L.A., here’s how to win Beyoncé’s mute challenge. The experts weigh in

Beyonce in a tracksuit, backed by flames
Everybody on mute.
(adidas x IVY PARK)

Hi Los Angeles. You know how we like to win things?

In case you haven’t noticed the finest silver fashions flying off the racks lately, The Queen is coming to town.

Beyoncé will be performing three nights at SoFi Stadium on Friday, Saturday and Monday — which means local fans have three shots to win the mute challenge.


Also known as the “everybody on mute” (or “eerbody on mute.” challenge), it works like this: When Beyoncé performs “Energy,” she sings: “Big wave in the room, the crowd gon’ move / Look around, everybody on mute.”

As soon as she says mute, she and her backup dancers freeze and put their fingers over their lips. The music stops too.
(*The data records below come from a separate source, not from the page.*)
(* ===== verification/WpaAuth.v ===== *)
(** * WpaAuth: the WPA2 authenticator of [ap/wpa_auth.c]

    The 4-way handshake of the access point with one station: the state machine
    [WPA_PTK] with its entry functions, [wpa_sm_step], the frames that are sent
    ([__wpa_send_eapol]) and received ([wpa_receive]), timeouts, events and the
    removal of the station.

    The state of the handshake is [struct wpa_state_machine] with the parts of
    the authenticator it uses.  What the authenticator does to the outside is a
    list of effects, newest last: frames, keys given to the hardware, the
    station authorised or deauthenticated.  [None] is a memory fault.  The MAC,
    the key derivation and the key wrap come through the interface [KeyCrypto],
    which the components of [ap/crypto] implement. *)

From stdpp Require Import base list option.
From Stdlib Require Import ZArith Lia.
From S2P Require Import Prelude HciAggr Words Wire Ie80211 WpaIe Rc4.

(** ** What the authenticator uses of [ap/crypto] *)

Class KeyCrypto := {
  (** [hmac_sha1(key, 16, data, len, hash)] *)
  kc_hmac : list Z -> list Z -> list Z;
  (** [sha1_prf(key, key_len, label, data, data_len, buf, buf_len)] *)
  kc_prf : list Z -> list Z -> list Z -> nat -> list Z;
  (** [aes_wrap(kek, n, plain, cipher)]; [None] for a failed allocation *)
  kc_wrap : list Z -> list Z -> bool -> option (list Z);
  (** [aes_unwrap], the station's side *)
  kc_unwrap : list Z -> list Z -> option (list Z);
  kc_hmac_bytes : forall k d, Forall is_byte k -> Forall is_byte d -> Z.of_nat (length d) < 2 ^ 16 ->
    length k = 16%nat -> length (kc_hmac k d) = 20%nat /\ Forall is_byte (kc_hmac k d);
  kc_prf_bytes : forall k l d n, Forall is_byte k -> Forall is_byte l -> Forall is_byte d ->
    (length k <= 64)%nat -> (length l + length d <= 1024)%nat ->
    length (kc_prf k l d n) = n /\ Forall is_byte (kc_prf k l d n);
  kc_wrap_unwrap : forall kek p c, Forall is_byte kek -> Forall is_byte p ->
    (exists n, length p = 8 * n)%nat -> kc_wrap kek p true = Some c ->
    length c = (length p + 8)%nat /\ Forall is_byte c /\ kc_unwrap kek c = Some p;
  kc_wrap_alloc : forall kek p, is_Some (kc_wrap kek p true) /\ kc_wrap kek p false = None
}.

(** ** Data *)

Inductive ptk_state :=
| WPA_PTK_INITIALIZE | WPA_PTK_DISCONNECT | WPA_PTK_DISCONNECTED | WPA_PTK_AUTHENTICATION
| WPA_PTK_AUTHENTICATION2 | WPA_PTK_INITPMK | WPA_PTK_INITPSK | WPA_PTK_PTKSTART
| WPA_PTK_PTKCALCNEGOTIATING | WPA_PTK_PTKCALCNEGOTIATING2 | WPA_PTK_PTKINITNEGOTIATING
| WPA_PTK_PTKINITDONE.

#[export] Instance ptk_state_eq_dec : EqDecision ptk_state.
Proof. solve_decision. Defined.

(** [struct wpa_state_machine].  [PTK] are the 48 bytes of [struct wpa_ptk],
    [last_rx_eapol_key] the allocated copy with its length; the fields that the
    association sets are [assoc]. *)
Record wpa_state_machine := mk_sm {
  addr : list Z;
  wpa_ptk_state : ptk_state;
  Init : bool;
  DeauthenticationRequest : bool;
  AuthenticationRequest : bool;
  ReAuthenticationRequest : bool;
  Disconnect : bool;
  TimeoutCtr : Z;
  TimeoutEvt : bool;
  EAPOLKeyReceived : bool;
  EAPOLKeyPairwise : bool;
  EAPOLKeyRequest : bool;
  MICVerified : bool;
  ANonce : list Z;
  SNonce : list Z;
  PMK : list Z;
  PTK : list Z;
  PTK_valid : bool;
  pairwise_set : bool;
  keycount : Z;
  Pair : bool;
  key_replay : list (list Z * bool);
  PTKRequest : bool;
  last_rx_eapol_key : option (list Z);
  changed : bool;
  in_step_loop : bool;
  pending_deinit : bool;
  started : bool;
  rx_eapol_key_secure : bool;
  req_replay_counter : list Z;
  req_replay_counter_used : bool;
  assoc : wpa_sta;
  tkip_mic_failures : Z;
  pending_1_of_4_timeout : bool
}.

#[export] Instance eta_wpa_state_machine : Eta wpa_state_machine := fun s =>
  mk_sm (addr s) (wpa_ptk_state s) (Init s) (DeauthenticationRequest s) (AuthenticationRequest s)
    (ReAuthenticationRequest s) (Disconnect s) (TimeoutCtr s) (TimeoutEvt s) (EAPOLKeyReceived s)
    (EAPOLKeyPairwise s) (EAPOLKeyRequest s) (MICVerified s) (ANonce s) (SNonce s) (PMK s) (PTK s)
    (PTK_valid s) (pairwise_set s) (keycount s) (Pair s) (key_replay s) (PTKRequest s)
    (last_rx_eapol_key s) (changed s) (in_step_loop s) (pending_deinit s) (started s)
    (rx_eapol_key_secure s) (req_replay_counter s) (req_replay_counter_used s) (assoc s)
    (tkip_mic_failures s) (pending_1_of_4_timeout s).

(** The state machine after [MEMSET(sm, 0, sizeof *sm)]. *)
Definition sm_zero : wpa_state_machine :=
  mk_sm (replicate 6 0) WPA_PTK_INITIALIZE false false false false false 0 false false false false false
    (replicate 32 0) (replicate 32 0) (replicate 32 0) (replicate 48 0) false false 0 false
    (replicate 4 (replicate 8 0, false)) false None false false false false false (replicate 8 0) false
    (mk_sta WPA_VERSION_NO_WPA 0 0 None 0) 0 false.

Inductive wpa_alg := WPA_ALG_NONE | WPA_ALG_WEP | WPA_ALG_TKIP | WPA_ALG_CCMP | WPA_ALG_IGTK | WPA_ALG_PMK.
The challenge is for the tens of thousands of people in the stadium to stay silent for about five seconds, until Beyoncé continues with the next line: “Look around, it’s me and my crew / Big energy.”
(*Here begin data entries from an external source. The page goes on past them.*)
(* ===== verification/WpaAuthSafe.v ===== *)
(** * WpaAuthSafe: who gets the keys of the access point

    The authenticator of [WpaAuth] over whole runs: associations, received
    frames of any content, timeouts and events of the MLME in any order.  The
    invariant [settled] holds between events; [keys_only_for_psk] is what follows
    from it. *)

From stdpp Require Import base list option.
From Stdlib Require Import ZArith Lia.
From S2P Require Import Prelude HciAggr Words Wire Ie80211 WpaIe Rc4 WpaAuth.

Section Runs.
Context `{KC : KeyCrypto} (cfg : wpa_cfg).

(** ** Keys are installed only for a station that knows the PSK *)

(** A run: a station associates (its machine is cleared by [wpa_auth_sta_init],
    [wpa_validate_wpa_ie] stores its element, and [process_4Ways_start] calls
    [wpa_auth_sta_associated]), frames arrive, timeouts fire and the MLME
    notifies events. *)
Inductive auth_event :=
| EvAssociate (sta_addr : list Z) (st : wpa_sta)
| EvFrame (data : list Z)
| EvTimeout
| EvNotify (e : wpa_event).

Definition auth_step (a : auth_state) (ev : auth_event) : option auth_state :=
  match ev with
  | EvAssociate sa st =>
      snd <$> wpa_auth_sta_associated cfg
        (a <| sm := (wpa_auth_sta_init sa) <| assoc := st |> |> <| sta_valid := true |>)
  | EvFrame data => wpa_receive cfg a data (length data)
  | EvTimeout => wpa_send_eapol_timeout cfg a
  | EvNotify e => snd <$> wpa_auth_sm_event cfg a e
  end.

Fixpoint auth_run (a : auth_state) (evs : list auth_event) : option auth_state :=
  match evs with
  | [] => Some a
  | ev :: r => a' ← auth_step a ev; auth_run a' r
  end.

(** The access point before any association. *)
Definition auth_init (counter : list Z) : auth_state := mk_auth sm_zero counter 0 0 false [] 0 [].

(** Effects that give the station nothing. *)
Definition harmless (e : effect) : Prop :=
  match e with
  | SetKey WPA_ALG_NONE _ _ | SendEapol _ _ | Deauthenticate => True
  | _ => False
  end.

Definition adds (P : effect -> Prop) (a a' : auth_state) : Prop :=
  exists new, out a' = out a ++ new /\ Forall P new.
Definition grows : auth_state -> auth_state -> Prop := adds harmless.

Lemma grows_refl a : grows a a.
Proof. exists []. by rewrite app_nil_r. Qed.

Lemma grows_trans a b c : grows a b -> grows b c -> grows a c.
Proof.
  intros (n1 & H1 & F1) (n2 & H2 & F2). exists (n1 ++ n2).
  rewrite H2, H1, app_assoc. split; [done|]. by apply Forall_app.
Qed.

Lemma grows_emit a e : harmless e -> grows a (emit a e).
Proof. intros H. exists [e]. split; [done|]. by repeat constructor. Qed.

Lemma grows_out a b c : out b = out c -> grows a b -> grows a c.
Proof. intros H (n & Hn & F). exists n. by rewrite <- H. Qed.

Lemma grows_same a b : out b = out a -> grows a b.
Proof. intros H. exists []. by rewrite app_nil_r. Qed.

Lemma raw_send_grows a ki rsc n kde i e : grows a (__wpa_send_eapol cfg a ki rsc n kde i e).
Proof.
  unfold __wpa_send_eapol, alloc, encrypt_key_data.
  repeat (case_match; simplify_eq/=); try (by apply grows_same);
    (eexists [_]; split; [cbn; reflexivity|]; by repeat constructor).
Qed.

Lemma send_grows a ki rsc n kde i e : grows a (wpa_send_eapol cfg a ki rsc n kde i e).
Proof.
  unfold wpa_send_eapol. destruct (started (sm a)); [|apply grows_refl]. cbn [negb].
  eapply grows_out; [|apply (raw_send_grows a ki rsc n kde i e)].
  set (a1 := __wpa_send_eapol cfg a ki rsc n kde i e). clearbody a1.
  cbv zeta. by destruct (_ && _ && _), (stray_cancel cfg).
Qed.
On Aug. 7, Beyoncé posted on her website that Washington, D.C., was the winner of the challenge. Though by Aug. 11, she had verbally declared Atlanta the new winner.
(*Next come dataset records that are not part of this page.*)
Lemma fed_PTKCALC a : fed (sm a) -> started (sm a) = true -> answer (sm a) = true ->
  exists a', enter_PTKCALCNEGOTIATING cfg a = Some a' /\ fed (sm a').
Proof.
  intros [F1 F2] Hs Ha. destruct (F1 Hs) as (Hp & _). destruct (F2 Ha) as [f Hf].
  unfold enter_PTKCALCNEGOTIATING, wpa_derive_ptk. cbn. rewrite Hp, Hf. cbn.
  match goal with |- context [wpa_verify_key_mic ?p f (length f)] => destruct (verify_some p f (length f)) as [r ->]; [lia|] end.
  cbn. destruct (r =? 0); cbn; eexists; (split; [done|]); by apply (fed_same (sm a)).
Qed.

Lemma msg3_kde_some ie g k : exists kde, msg3_kde ie g k = Some kde.
Proof.
  unfold msg3_kde, wpa_add_kde, RSN_SELECTOR_LEN. destruct g as [g|].
  - set (n := (length ie + (2 + 4 + 2 + length g))%nat).
    destruct (wr_some (replicate n 0) 0 ie) as (m0 & -> & L0); [rewrite length_replicate; lia|]. rewrite length_replicate in L0. cbn [mbind option_bind].
    destruct (wr_some m0 (length ie) [WLAN_EID_VENDOR_SPECIFIC]) as (m1 & -> & L1); [cbn; lia|]. cbn [mbind option_bind].
    match goal with |- context [wr m1 ?o ?b] => destruct (wr_some m1 o b) as (m2 & -> & L2); [cbn [length]; lia|] end. cbn [mbind option_bind].
    match goal with |- context [wr m2 ?o ?b] => destruct (wr_some m2 o b) as (m3 & -> & L3); [rewrite length_put_be32; lia|] end. cbn [mbind option_bind].
    match goal with |- context [wr m3 ?o ?b] => destruct (wr_some m3 o b) as (m4 & -> & L4); [cbn [length]; lia|] end. cbn [mbind option_bind].
    match goal with |- context [wr m4 ?o ?b] => destruct (wr_some m4 o b) as (m5 & -> & L5); [rewrite length_take; cbn [length]; lia|] end. cbn. eauto.
  - rewrite wr_whole by (rewrite length_replicate; lia). cbn. eauto.
Qed.

Lemma fed_PTKINITNEG a : fed (sm a) -> started (sm a) = true ->
  exists a', enter_PTKINITNEGOTIATING cfg a = Some a' /\ fed (sm a').
Proof.
  intros Hf Hs. destruct (proj1 Hf Hs) as (_ & Hw & _). unfold enter_PTKINITNEGOTIATING. cbv zeta.
  set (b := with_sm (SM_ENTRY a _) _). assert (fed (sm b)) as Fb by exact Hf.
  assert (assoc (sm b) = assoc (sm a)) as Eb by done. clearbody b. case_match; [by eexists|].
  assert (exists ie, msg3_wpa_ie cfg (sm b) = Some ie) as [ie ->].
  { unfold msg3_wpa_ie. rewrite Eb, bool_decide_false by done. destruct (slice_some (auth_wpa_ie cfg) 0 WPA_IE_LEN) as (ie & -> & _); [lia|]. eauto. }
  cbn [mbind option_bind alloc]. case_match; [eexists; split; [done|exact Fb]|].
  match goal with |- context [msg3_kde ?i ?g ?k] => destruct (msg3_kde_some i g k) as [kde ->] end. cbn [mbind option_bind].
  eexists. split; [done|]. apply fed_sent. exact Fb.
Qed.

Lemma fed_PTKINITDONE a : fed (sm a) -> started (sm a) = true -> exists a', enter_PTKINITDONE a = Some a' /\ fed (sm a').
Proof.
  intros Hf Hs. destruct (proj1 Hf Hs) as (Hp & _). unfold enter_PTKINITDONE. cbn.
  destruct (Pair (sm a)); [rewrite Hp|]; cbn; eexists; (split; [done|]); case_match; by apply (fed_same (sm a)).
Qed.

Lemma step_fed a : fed (sm a) -> started (sm a) = true -> exists a', sm_WPA_PTK_Step cfg a = Some a' /\ fed (sm a').
Proof.
  intros Hf Hs. unfold sm_WPA_PTK_Step. cbv zeta. fold (answer (sm a)).
  assert (fed (sm (count_failure a))) as Hc by exact Hf.
  repeat (case_match; try (by apply fed_PTKCALC || by apply fed_PTKINITNEG || by apply fed_PTKINITDONE);
    try (eexists; split; [done|]; first [by apply fed_INITIALIZE|by apply fed_DISCONNECT|by apply fed_PTKSTART|exact Hf])).
Qed.

Lemma loop_fed fuel : forall a b, step_loop cfg fuel a = Some b -> fed (sm a) -> exists a', b = Some a' /\ fed (sm a').
Proof.
  induction fuel as [|f IH]; intros a b; cbn [step_loop]; [done|]. intros H Hf.
  destruct (started (sm a)) eqn:Hs; cbn [negb] in H; [|injection H as <-; eauto].
  destruct (step_fed (with_sm a (fun s => s <| changed := false |>))) as (a1 & E & F1); [exact Hf|exact Hs|].
  rewrite E in H. destruct (changed (sm a1)); [by eapply IH|injection H as <-; eauto].
Qed.

Lemma sm_step_fed a : fed (sm a) -> exists r a', wpa_sm_step cfg a = Some (r, a') /\ fed (sm a').
Proof.
  intros Hf. unfold wpa_sm_step. case_match; [eauto|]. case_match; [eauto|].
  set (b := with_sm a _). destruct (step_loop_fuel cfg step_fuel b) as [c Hc];
    [pose proof (rank_bound (sm b)); unfold step_fuel; lia|].
  destruct (loop_fed _ _ _ Hc) as (a1 & -> & F1); [exact Hf|]. rewrite Hc. cbn. eexists _, _. split; [done|exact F1].
Qed.

(** ** Events *)


Lemma timeout_fed a : fed (sm a) -> exists a', wpa_send_eapol_timeout cfg a = Some a' /\ fed (sm a').
Proof.
  intros Hf. unfold wpa_send_eapol_timeout. cbv zeta. case_match; [eexists; split; [done|exact Hf]|].
  set (b := with_sm _ _). assert (fed (sm b)) as Fb by exact Hf. clearbody b.
  destruct (sm_step_fed b Fb) as (r & a' & -> & F). by exists a'.
Qed.

Lemma notify_fed a e : fed (sm a) -> exists r a', wpa_auth_sm_event cfg a e = Some (r, a') /\ fed (sm a').
Proof.
  intros Hf. unfold wpa_auth_sm_event. case_match; [eauto|]. cbv zeta.
  apply sm_step_fed. set (a1 := match e with WPA_DEAUTH | WPA_DISASSOC => _ | WPA_REAUTH | WPA_REAUTH_EAPOL => _ | _ => a end).
  assert (fed (sm a1)) as F1 by (unfold a1; destruct e; exact Hf). clearbody a1.
  set (a2 := with_sm a1 _). assert (fed (sm a2)) as F2 by exact F1. clearbody a2.
  assert (fed (sm (wpa_remove_ptk a2))) by (unfold wpa_remove_ptk; destruct (pairwise_set (sm a2)); exact F2).
  by destruct e.
Qed.

Lemma associated_fed a : accepted (assoc (sm a)) -> fed (sm a) ->
  exists r a', wpa_auth_sta_associated cfg a = Some (r, a') /\ fed (sm a').
Proof.
  intros Ha [F1 F2]. unfold wpa_auth_sta_associated. case_match; [by eexists _, _|]. case_match.
  - apply sm_step_fed. by split.
  - destruct (sm_step_fed (with_sm a (fun s => s <| started := true |> <| Init := true |>))) as (r & b & -> & Fb); [by split|].
    cbn [mbind option_bind]. case_match; [eauto|]. apply sm_step_fed. exact Fb.
Qed.

Lemma disconnect_fed a : fed (sm a) -> fed (sm (wpa_sta_disconnect a)).
Proof. intros Hf. unfold wpa_sta_disconnect. by destruct (sta_valid a). Qed.

Lemma fed_stored s data nonce key_info : fed s -> fed (stored s data nonce key_info).
Proof. intros [F1 _]. split; [exact F1|]. intros _. by exists data. Qed.

Lemma fed_lost s : fed s -> answer s = false -> fed (s <| last_rx_eapol_key := None |>).
Proof. intros [F1 _] Ha. split; [exact F1|]. change (answer (s <| last_rx_eapol_key := None |>)) with (answer s). congruence. Qed.

Lemma some_bind {A B} (x : A) (f : A -> option B) : (Some x ≫= f) = f x.
Proof. done. Qed.

Lemma accept_fed a data n key_info : fed (sm a) -> answer (sm a) = false -> (99 <= n <= length data)%nat ->
  exists a', accept_frame cfg a data n key_info = Some a' /\ fed (sm a').
Proof.
  intros Hf Ha Hn. unfold accept_frame. destruct (alloc cfg a) as [ok b] eqn:E. apply alloc_same in E as [_ E]. rewrite <- E in *.
  destruct ok; cbn [negb].
  - destruct (slice_some data 0 n) as (c & -> & _); [lia|]. destruct (slice_some data off_nonce 32) as (nn & -> & _);
      [unfold off_nonce; lia|]. rewrite !some_bind.
    set (d := with_sm b _). assert (fed (sm d)) as Fd by (by apply (fed_stored (sm b))). clearbody d.
    destruct (sm_step_fed d Fd) as (r & a' & -> & F). rewrite some_bind. by exists a'.
  - eexists. split; [done|]. by apply (fed_lost (sm b)).
Qed.

Lemma check_msg_fed a msg kd l : fed (sm a) -> started (sm a) = true -> (Z.to_nat l <= length kd)%nat ->
  exists r, check_msg cfg a msg kd l = Some r /\ match r with inl b => fed (sm b) | inr b => sm b = sm a end.
Proof.
  intros Hf Hs Hl. unfold check_msg. cbv zeta. destruct msg;
    [|case_match; by eexists|by eexists|by eexists|by eexists|by eexists|by eexists].
  case_match; [by eexists|]. unfold wpa_parse_kde_ies.
  destruct (kde_loop_some kd (Z.to_nat l) (Z.to_nat l) 0 kde_clear Hl) as [[r kde] E]; [lia|]. rewrite E. cbn [mbind option_bind].
  apply kde_loop_inside in E as [K1 K2]; [|done]. destruct (r <? 0); [by eexists|].
  set (pl := match kde_rsn_ie kde with Some p => _ | None => _ end). destruct pl as [p ln] eqn:Epl. cbn [alloc].
  assert (forall q, p = Some q -> (q + ln <= Z.to_nat l)%nat) as Hq.
  { intros q ->. unfold pl in Epl. destruct (kde_rsn_ie kde) as [q'|]; [injection Epl as -> <-; by apply K1|].
    injection Epl as Eq <-. by apply K2. }
  set (b := a <| nalloc := _ |>). assert (fed (sm b) /\ sm b = sm a) as [Fb Eb] by done. clearbody b.
  destruct (sta_wpa_ie (assoc (sm a))) as [mine|] eqn:Em; [|eexists; split; [done|by apply disconnect_fed]].
  destruct (proj1 Hf Hs) as (_ & _ & _ & Hlen). specialize (Hlen mine Em).
  match goal with |- context [wpa_compare_rsn_ie ?ok (Some mine) ?n ?ie ln] => destruct (compare_some ok mine n ie ln) as [c ->]; [done| |] end.
  { intros d Hd. destruct p as [q|]; [|done]. injection Hd as <-. specialize (Hq q eq_refl). rewrite length_drop. lia. }
  cbn [mbind option_bind]. destruct (c =? 0); eexists; (split; [done|]); [done|by apply disconnect_fed].
Qed.

Lemma request_fed a key_info replay : fed (sm a) -> answer (sm a) = false ->
  match handle_request cfg a key_info replay with
  | inl b => fed (sm b)
  | inr b => fed (sm b) /\ answer (sm b) = false
  end.
Proof.
  intros Hf Ha. unfold handle_request, wpa_receive_error_report, wpa_request_new_ptk. cbv zeta.
  destruct (MICVerified (sm a)); [|exact Hf]. destruct (has key_info WPA_KEY_INFO_ERROR).
  - match goal with |- context [started (sm ?x)] => set (b := x) end.
    assert (fed (sm b) /\ answer (sm b) = false) as [Fb Ab] by (unfold b; case_match; done). clearbody b. by destruct (started (sm b)).
  - destruct (has key_info WPA_KEY_INFO_KEY_TYPE); [|done]. cbn. by destruct (started (sm a)).
Qed.

Lemma checked_fed a data n key_info replay : fed (sm a) -> answer (sm a) = false -> (99 <= n <= length data)%nat ->
  exists a', receive_checked cfg a data n key_info replay = Some a' /\ fed (sm a').
Proof.
  intros Hf Ha Hn. unfold receive_checked. case_match; [eauto|]. case_match; [eauto|]. cbv zeta.
  set (b := with_sm a _). assert (fed (sm b) /\ answer (sm b) = false) as [Fb Ab] by done. clearbody b.
  assert (exists r, (if PTK_valid (sm b) then wpa_verify_key_mic (PTK (sm b)) data n else Some 0) = Some r) as [r ->].
  { destruct (PTK_valid (sm b)); [|eauto]. apply verify_some. lia. }
  cbn [mbind option_bind]. destruct (r =? 0); cbn [negb]; [|eauto].
  set (c := if PTK_valid (sm b) then _ else b).
  assert (fed (sm c) /\ answer (sm c) = false) as [Fc Ac] by (unfold c; by destruct (PTK_valid (sm b))). clearbody c.
  destruct (has key_info WPA_KEY_INFO_REQUEST).
  - pose proof (request_fed c key_info replay Fc Ac) as H'. destruct (handle_request cfg c key_info replay) as [d|d]; [eauto|].
    destruct H' as [Fd Ad]. by apply accept_fed.
  - set (d := with_sm c spend_replay). assert (fed (sm d) /\ answer (sm d) = false) as [Fd Ad].
    { unfold d, spend_replay. cbn. by destruct (key_replay (sm c)) as [|[]]. }
    by apply accept_fed.
Qed.

Lemma receive_fed a data n : fed (sm a) -> answer (sm a) = false -> (n <= length data)%nat ->
  exists a', wpa_receive cfg a data n = Some a' /\ fed (sm a').
Proof.
  intros Hf Ha Hn. unfold wpa_receive. case_match eqn:E0; [eauto|]. apply orb_false_iff in E0 as [_ Hs%negb_false_iff].
  unfold SIZEOF_hdr, SIZEOF_key. destruct (Nat.ltb_spec n (4 + 95)); [eauto|]. cbv zeta.
  set (b := cancel_timeout a). assert (fed (sm b) /\ answer (sm b) = false /\ started (sm b) = true) as (Fb & Ab & Sb) by done.
  clearbody b. destruct (get_be16_some data off_key_info) as [ki ->]; [unfold off_key_info; lia|].
  destruct (get_be16_some data off_data_length) as [l ->]; [unfold off_data_length; lia|]. cbn [mbind option_bind].
  destruct (Z.ltb_spec (Z.of_nat (n - 4 - 95)) l); [eauto|].
  destruct (lookup_some data off_type) as [ty ->]; [unfold off_type; lia|]. cbn [mbind option_bind].
  case_match; [eauto|]. case_match; [eauto|].
  destruct (slice_some data off_replay 8) as (rp & -> & _); [unfold off_replay; lia|]. cbn [mbind option_bind].
  case_match; [eauto|]. case_match; [eauto|].
  destruct (check_msg_fed b (classify ki l) (drop off_key_data data) l Fb Sb) as (r & -> & Hr);
    [rewrite length_drop; unfold off_key_data; lia|].
  cbn [mbind option_bind]. destruct r as [c|c]; [eauto|]. apply checked_fed; [by rewrite Hr|by rewrite Hr|lia].
Qed.

(** ** Only the announced bytes are read *)

Lemma slice_take b n p k : (p + k <= n <= length b)%nat -> slice (take n b) p k = slice b p k.
Proof.
  intros H. unfold slice. rewrite length_take, !(proj2 (Nat.leb_le _ _)) by lia.
  by rewrite skipn_firstn_comm, take_take, Nat.min_l by lia.
Qed.

Lemma be16_take b n p : (p + 2 <= n)%nat -> WPA_GET_BE16 (take n b) p = WPA_GET_BE16 b p.
Proof. intros H. unfold WPA_GET_BE16. by rewrite !lookup_take_lt by lia. Qed.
But the tour is not over yet.

Beyoncé’s Labor Day weekend shows in Inglewood are part of the last leg of the tour. Atlanta Beyhive holds the lead, and if Angelenos want this (merely symbolic) crown, they need to rally.

There’s more than city and county pride on the line. It’s Virgo Season. It’s Beyoncé’s birthday weekend; she’s even performing at SoFi on her birthday, Sept. 4.

To help guide the local Beyhive, The Times consulted four experts in concert-hall sound: Stig Edgren, a producer and designer of major concerts; Catherine Provenzano, UCLA assistant professor of musicology; Bill Sindelar, an audience warm-up comedian for shows including “The Talk” and “The Voice;” and Neal Stulberg, conductor of the UCLA Symphony Orchestra. Here are their tips.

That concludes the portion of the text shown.